Record set:
(** [Document.save].  The metaclass binds [_id] to an [ObjectIdField] in
    every class, and [ObjectIdField] inherits [BaseField.__set__]. *)
Definition Document_save (self : value) : M value :=
  col ← call_method self "collection" (mret tt)
        (fun _ => ca ← load_inst self; Document_collection (fst ca));
  call_method self "validate" (mret tt) (fun _ => Document_validate self) ;;
  data ← get_attr self "data";
  has_id ← py_contains (VStr "_id") data;
  if has_id : bool then
    _id ← get_attr self "_id";
    data ← get_attr self "data";
    Storage.col_update col _id data ;;
    mret self
  else
    data ← get_attr self "data";
    i ← Storage.col_insert col data;
    setattr_via BaseField_set self "_id" i ;;
    call_method self "cache" (get_attr self "_id") (Document_cache self) ;;
    mret self.

(** [Document.ref] *)
Definition Document_ref (self : value) : M value :=
  data ← get_attr self "data";
  has_id ← py_contains (VStr "_id") data;
  (if has_id : bool then mret tt
   else call_method self "save" (mret tt) (fun _ => Document_save self) ;; mret tt) ;;
  t ← get_attr self "_type";
  i ← get_attr self "_id";
  match t with
  | VStr coll => mret (VDBRef coll i)
  | _ => raise TypeError
  end.
(** * Verification registry bot: identity normalisation, store and dispatch

    A shallow embedding of [src/main.py].

    - A Python string is a sequence of Unicode code points; here a string is
      a list of code points, a code point a number.  The whitespace test is
      Python's own: the twenty-nine code points [str.isspace] accepts, on
      which [strip] and [split] work.
    - [str.lower] and [str.upper] are the Unicode case mappings, tables of
      many thousand entries; they come in as a parameter, a [casing].  What a
      proof needs to know of them is a stated law of the mapping
      ([lower_stable], [lower_keeps_spaceless], [ascii_cased]), each one a
      fact of Python's tables; [ascii_casing], which maps the letters A-Z and
      a-z and nothing else, is a casing that has them all.
    - The handlers run in a state-and-exception monad over a [world]: the
      table [verified_users], the outcomes the database holds for the coming
      store operations, the trace of what reached the database, the log, and
      the replies sent.  A failing store operation fails when it connects,
      before its statement runs.
    - A message has a sender, and [bot.reply_to] delivers: failures of the
      chat transport are not part of the model. *)

From Stdlib Require Import List Bool Arith NArith ZArith Lia Ascii String.
Import ListNotations.

(** ** Python strings *)

Module PyStr.

(** A code point. *)
Definition char := N.

Definition str := list char.

(** A character of the source text, and a string literal of the source. *)
Definition ch (a : ascii) : char := N_of_ascii a.
Definition lit (s : string) : str := map ch (list_ascii_of_string s).

Definition between (lo hi c : N) : bool := (N.leb lo c) && (N.leb c hi).

(** [str.isspace] on one character: TAB, LF, VT, FF, CR; the separators FS,
    GS, RS, US; the space; NEL and the no-break space; the Ogham space mark;
    the spaces U+2000 to U+200A; the line and paragraph separators; the
    narrow no-break, the medium mathematical and the ideographic space. *)
Definition isspace (c : char) : bool :=
  between 9 13 c || between 28 32 c
  || N.eqb c 133 || N.eqb c 160 || N.eqb c 5760
  || between 8192 8202 c
  || N.eqb c 8232 || N.eqb c 8233 || N.eqb c 8239 || N.eqb c 8287
  || N.eqb c 12288.

(** [str.lower] and [str.upper]: the case mappings of the Unicode database.
    They work on whole strings: a mapping can change the length, and the
    lower case of a capital sigma depends on what surrounds it. *)
Record casing := Casing {
  lower : str -> str;
  upper : str -> str
}.

Fixpoint drop_while (p : char -> bool) (s : str) : str :=
  match s with
  | [] => []
  | c :: s' => if p c then drop_while p s' else s
  end.

Fixpoint take_while (p : char -> bool) (s : str) : str :=
  match s with
  | [] => []
  | c :: s' => if p c then c :: take_while p s' else []
  end.

(** [s.lstrip()], [s.rstrip()], [s.strip()]. *)
Definition lstrip (s : str) : str := drop_while isspace s.
Definition rstrip (s : str) : str := rev (drop_while isspace (rev s)).
Definition strip (s : str) : str := rstrip (lstrip s).

(** [s.replace(old, new)] for a one-character [old]: every occurrence is
    replaced, left to right. *)
Definition replace (old : char) (new : str) (s : str) : str :=
  flat_map (fun c => if N.eqb c old then new else [c]) s.
(** * recommendtf: identity index, embedding store, ranking and serialization

    A shallow embedding of [src/storage.ts], [src/memory-storage.ts] and
    [src/recommendation.ts].  Objects that the TypeScript code mutates are
    modelled by explicit state passing; the TensorFlow.js numeric engine,
    which is not part of the repository, is an interface ([NumericEngine])
    that the model is parametric in.  A method runs from its call to its
    return or rejection: an [await] is no point of interleaving here, as
    [fit] is not reentrant and the timers it awaits change nothing.  The
    loops whose step is the configured batch size take fuel, since they do
    not end for a batch size of 0. *)

From Stdlib Require Import ZArith Sorting.Sorted Sorting.Permutation.
From stdpp Require Import base option list strings gmap fin_maps.

Set Warnings "-clear-no-such-hyp".

(* ===================================================================== *)
(** * Identifiers ([storage.ts]) *)
(* ===================================================================== *)

(** [export type Id = string | number].  A [Map] compares keys with
    SameValueZero, so the string ["1"] and the number [1] are different
    keys. *)
Inductive Id : Type :=
  | IdStr (s : string)
  | IdNum (n : Z).

#[global] Instance Id_eq_dec : EqDecision Id.
Proof. solve_decision. Defined.

Definition Id_to_sum (i : Id) : string + Z :=
  match i with IdStr s => inl s | IdNum n => inr n end.

Definition Id_of_sum (x : string + Z) : Id :=
  match x with inl s => IdStr s | inr n => IdNum n end.

#[global] Instance Id_countable : Countable Id.
Proof.
  refine (inj_countable' Id_to_sum Id_of_sum _).
  intros []; reflexivity.
Defined.

(* ===================================================================== *)
(** * JavaScript arrays and maps *)
(* ===================================================================== *)

Module Js.

(** An array of identifiers.  A hole, and the [undefined] read out of one
    or past the end, is [None]. *)
Definition array_get {A} (a : list (option A)) (i : nat) : option A :=
  mjoin (a !! i).

(** [a[i] = v]: overwrites inside the array; at or past the end the array
    is extended, the skipped positions becoming holes. *)
Definition array_set {A} (a : list (option A)) (i : nat) (v : A)
  : list (option A) :=
  if decide (i < length a) then <[i := Some v]> a
  else a ++ replicate (i - length a) None ++ [Some v].

(** [new Map(entries)]: entries are inserted in order, a later entry for
    the same key replaces the earlier one. *)
Definition map_from_entries `{Countable K} {V} (es : list (K * V))
  : gmap K V :=
  foldl (fun m e => <[e.1 := e.2]> m) ∅ es.

(** [Array.from(m.entries())]. *)
Definition map_entries `{Countable K} {V} (m : gmap K V) : list (K * V) :=
  map_to_list m.

(** [a.slice(0, count)] for an integer [count] (ToIntegerOrInfinity has
    been applied): a negative [count] is relative to the end. *)
Definition slice0 {A} (a : list A) (count : Z) : list A :=
  let len := Z.of_nat (length a) in
  let final := if (count <? 0)%Z then Z.max (len + count) 0
               else Z.min count len in
  take (Z.to_nat final) a.

(** [a.slice(i, j)] for non-negative integers [i], [j]. *)
Definition slice {A} (a : list A) (i j : nat) : list A :=
  take (j - i) (drop i a).

(** [a.sort(comparefn)], with [Lt] for a negative result of
    [comparefn], [Gt] for a positive one and [Eq] for zero or NaN.  The
    sort is stable, and for a consistent [comparefn] ECMAScript fixes its
    result; an insertion sort computes it. *)
Fixpoint sort_insert {A} (comparefn : A -> A -> comparison) (x : A)
    (l : list A) : list A :=
  match l with
  | [] => [x]
  | y :: l' =>
      match comparefn x y with
      | Gt => y :: sort_insert comparefn x l'
      | _ => x :: l
      end
  end.
(** X10: every row of a table returned by [fetch_year] carries the year
    that was asked for in its [year] column, whatever the endpoint sent. *)
Theorem fetch_year_rows_carry_the_year :
  forall fuel srv year w df,
    fst (fetch_year fuel srv year w) = Ok df ->
    Forall (fun r => row_year r = year) df.
Proof. exact fetch_year_tagged. Qed.

Lemma fetch_year_rows_carry_the_year_witness :
  Forall (fun r => row_year r = 2020)
    (repeat {| row_obs := one_record; row_year := 2020 |} 12).
Proof.
  apply (fetch_year_rows_carry_the_year 1 one_record_server 2020 w0).
  vm_compute. reflexivity.
Defined.

Section SinglePage.
Variables (total : Z) (page : Z -> list ObservationRecord).
Variables (fuel : nat) (year : Z).
Hypothesis single_page : total <= 1001.

Lemma get_temp_vals_single_page start end_ w :
  get_temp_vals_by_dates (S fuel) (paging_server total page) start end_ w
  = (Ok (page 1),
     advance 1 (page_events start end_ 1 total (page 1)
                ++ [EPrintHead (firstn 5 (page 1))]) w).
Proof.
  unfold get_temp_vals_by_dates.
  change (initial_params start end_) with (request_at start end_ 1).
  by rewrite pagination_loop_last by lia.
Qed.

Assignment: Lines holding "which" in the data above: copy each of them.

Answer space:
      which [strip] and [split] work.
      fact of Python's tables; [ascii_casing], which maps the letters A-Z and
    which is not part of the repository, is an interface ([NumericEngine])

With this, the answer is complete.